Bewertung:

Das Buch „Survival of the City“ von Edward Glaeser und David Cutler untersucht die Überschneidung von städtischem Leben und öffentlicher Gesundheit, insbesondere im Zusammenhang mit Pandemien, einschließlich COVID-19. Obwohl es eine Reihe von durchdachten Ideen präsentiert, werden die Organisation und der Schwerpunkt der Aufsätze kritisiert, was zu einer gemischten Aufnahme durch die Leser führt.
Vorteile:⬤ Denkanstöße zum sozialen Leben in Städten und zur Widerstandsfähigkeit von Städten bei Pandemien.
⬤ Interessante historische Analyse der Art und Weise, wie Städte im Laufe der Geschichte mit Krankheiten fertig geworden sind.
⬤ Kritik am US-Gesundheitssystem und den Auswirkungen der öffentlichen Gesundheit auf die Lebensfähigkeit der Städte.
⬤ Erörtert innovative Lösungen für das städtische Leben nach einer Pandemie.
⬤ Dem Buch fehlt eine zentrale These und es wirkt manchmal unorganisiert, und in den späteren Abschnitten fehlt der Fokus.
⬤ Einige Leser fanden die Analyse veraltet und kritisierten nicht belegte Behauptungen.
⬤ Den Diskussionen über bestimmte stadtpolitische Maßnahmen fehlte es an Tiefe und umsetzbaren Erkenntnissen.
⬤ Diejenigen, die einen Schwerpunkt auf Architektur und Stadtplanung suchen, werden von diesem Buch möglicherweise nicht begeistert sein.
(basierend auf 11 Leserbewertungen)
Survival of the City: The Future of Urban Life in an Age of Isolation
Einer unserer großen Urbanisten und einer unserer großen Experten für öffentliche Gesundheit tun sich zusammen, um zu erörtern, wie sich Städte angesichts existenzieller Bedrohungen verändern, die die Pandemie nur noch beschleunigt hat
Städte können uns krank machen. Das war schon immer so - Krankheiten verbreiten sich leichter, wenn mehr Menschen nahe beieinander sind.

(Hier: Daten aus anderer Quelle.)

Lemma ReceiveFileChunk_inv fr now st :
  rx_inv (rx st) -> rx_state (rx st) = TransferState.kReceivingFile ->
  rx_inv (rx (ReceiveFileChunk fr now st).1).
Proof.
  intros Hi Hs. unfold ReceiveFileChunk. destruct (ChunkInvalid fr (rx st)) eqn:Ec; [auto with xnn |].
  destruct (_ >? rx_available_credit _) eqn:Ecr; [auto with xnn |]. bool_facts.
  apply ChunkInvalid_false in Ec as [Hn Hleft].
  destruct (VerifyChunkCommitment _ _ _ _ _ _) as [integrity verified].
  destruct verified; cbn [negb]; [| apply Fail_inv, Hi].
  rewrite rx_world. destruct (rx_transaction (rx st)) as [t |] eqn:Et; [| by apply StateViolation_inv].
  set (st1 := st <| world := _ |>).
  destruct (fa_transaction _ _ _ (inv_facts _ Hi) t Et) as [Htx Hsz].
  destruct (with_transaction_facts t (WriteData (FieldBytes fr 4)) st1) as (Hrx & Hres & Hf1);
    [by apply WriteData_ok | done | done | by apply inv_facts in Hi |].
  pose proof (inv_cancel_unsent _ Hi) as Hu. rewrite Hs in Hu.
  destruct Hi as (Hf & _ & Hin). unfold in_state in Hin. rewrite Hs in Hin.
  destruct Hin as (Hflow & t' & Et' & Hts & Hrcv). rewrite Et in Et'. injection Et' as <-.
  destruct (flow_chunk _ _ _ _ _ _ _ _ (bsize (FieldBytes fr 4)) Hflow) as [Hoff Hflow'];
    [apply Hf | lia | done |].
  pose proof (WriteData_success (FieldBytes fr 4) t (w_storage (world st1)) Htx Hts) as Hw.
  destruct (with_transaction t _ st1) as [st2 res]. cbn [fst snd] in Hrx, Hres, Hf1.
  subst res. destruct (transaction_ok _); cbn [negb]; [| auto with xnn].
  destruct Hw as [Hts' Hrcv']; [intros Hnil; rewrite Hnil in Hn; by destruct Hn | done |].
  change (rx st1) with (rx st) in Hrx. clearbody st1.
  match goal with |- context [EncodeChunkAck ?s] => pose proof (rx_EncodeChunkAck s) as Hx;
    destruct (EncodeChunkAck s) as [st3 [frame |]] end; cbn [fst] in Hx; rewrite rx_upd in Hx.
  - cbn [fst]. rewrite rx_upd, Hx, Hrx. rewrite Hrx in Hf1. clear Hx Hrx.
    generalize dependent (rx st). intros r. intros.
    apply inv_intro; [exact Hf1 | by apply Hu |]. unfold in_state. simpl. rewrite Hs, Hoff.
    split; [exact Hflow' |]. eexists. split; [reflexivity |]. split; [exact Hts' |]. congruence.
  - apply Fail_inv. rewrite Hx. exact Hf1.
Qed.

Lemma ReceiveFileEnd_inv fr now st :
  rx_inv (rx st) -> rx_state (rx st) = TransferState.kReceivingFile ->
  rx_inv (rx (ReceiveFileEnd fr now st).1).
Proof.
  intros Hi Hs. unfold ReceiveFileEnd. destruct (_ || _) eqn:Ec; [auto with xnn |]. bool_facts.
  destruct (rx_transaction (rx st)) as [t |] eqn:Et; [| by apply StateViolation_inv].
  destruct (fa_transaction _ _ _ (inv_facts _ Hi) t Et) as [Htx Hsz].
  destruct (with_transaction_facts t SealAndCommit st) as (Hrx & Hres & Hf1);
    [by apply SealAndCommit_ok | done | done | by apply inv_facts in Hi |].
  pose proof (inv_cancel_unsent _ Hi) as Hu. rewrite Hs in Hu.
  destruct Hi as (Hf & _ & Hin). unfold in_state in Hin. rewrite Hs in Hin.
  destruct Hin as (Hflow & t' & Et' & Hts & Hrcv). rewrite Et in Et'. injection Et' as <-.
  pose proof (SealAndCommit_success t (w_storage (world st)) Htx Hts) as Hw.
  destruct (with_transaction t _ st) as [st2 res]. cbn [fst snd] in Hrx, Hres, Hf1.
  subst res. destruct (transaction_ok _); cbn [negb]; [| auto with xnn].
  specialize (Hw eq_refl).
  apply EmitPendingFileCommit_inv. rewrite rx_upd, Hrx. rewrite Hrx in Hf1. clear Hrx.
  generalize dependent (rx st). intros r. intros.
  apply inv_intro; [exact Hf1 | by apply Hu |]. unfold in_state. simpl.
  split; [exact Hflow |]. split; [by apply bool_decide_eq_true | done].
Qed.

Lemma ReceiveComplete_inv fr now st :
  rx_inv (rx st) -> rx_state (rx st) = TransferState.kAwaitingCompletion ->
  rx_inv (rx (ReceiveComplete fr now st).1).
Proof.
  intros Hi Hs. unfold ReceiveComplete. destruct (_ || _); [auto with xnn |].
  apply EmitPendingCompletionAck_inv; rewrite rx_upd; [| exact Hs].
  apply (inv_core (rx st)); [same_core | done].
Qed.

Lemma ReceiveInState_inv fr now st :
  rx_inv (rx st) -> rx_inv (rx (ReceiveInState fr now st).1).
Proof.
  intros Hi. unfold ReceiveInState. destruct (rx_state (rx st)) eqn:Hs; auto with xnn.
  - destruct (negb _); [by apply ReceiveManifestEntry_inv | by apply ReceiveManifestEnd_inv].
  - destruct (negb _); [by apply ReceiveFileBegin_inv |].
    destruct (bool_decide _); [by apply ReceiveFileChunk_inv |].
    destruct (bool_decide _); [by apply ReceiveFileEnd_inv | auto with xnn].
  - by apply ReceiveComplete_inv.
Qed.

Und seit Sodom und Gomorrah wurden Städte als Brutstätten des Lasters und Verbrechens verteufelt. Aber die Städte sind trotzdem aufgeblüht, weil sie die größte Erfindung der Menschheit sind, unverzichtbare Motoren für Kreativität, Innovation, Wohlstand und die Zivilisation selbst.
Doch jetzt stehen die Städte an einem Scheideweg. Während der globalen COVID-Krise sind die Städte verstummt; die normalen Formen des Zusammenlebens sind zum Stillstand gekommen. Wie dauerhaft sind diese Veränderungen? Dank des technischen Fortschritts können sich viele Menschen wie nie zuvor aus dem Stadtleben zurückziehen. Werden sie das tun? Stehen wir an der Schwelle zu einer post-urbanen Welt?
Das Leben in der Stadt wird überleben, aber einzelne Städte sind schrecklichen Risiken ausgesetzt, argumentieren Edward Glaeser und David Cutler, und eine Welle des städtischen Scheiterns wäre absolut katastrophal. Was Intimität und Inspiration angeht, kann nichts das ersetzen, was Städte bieten. Aber große Städte haben schon immer ein großartiges Management erfordert, und die derzeitige Krise hat erschreckende Lücken in unserer Fähigkeit zu guter Regierungsführung aufgezeigt. In Amerika, so argumentieren Glaeser und Cutler, sind tiefe Ungleichheiten in der Gesundheitsversorgung und im Bildungswesen ein besonderer Schandfleck für die Zukunft unserer Städte; ihre Beseitigung wird den Unterschied zwischen unserer kollektiven Gesundheit und einer Abwärtsspirale zu einem viel dunkleren Ort ausmachen.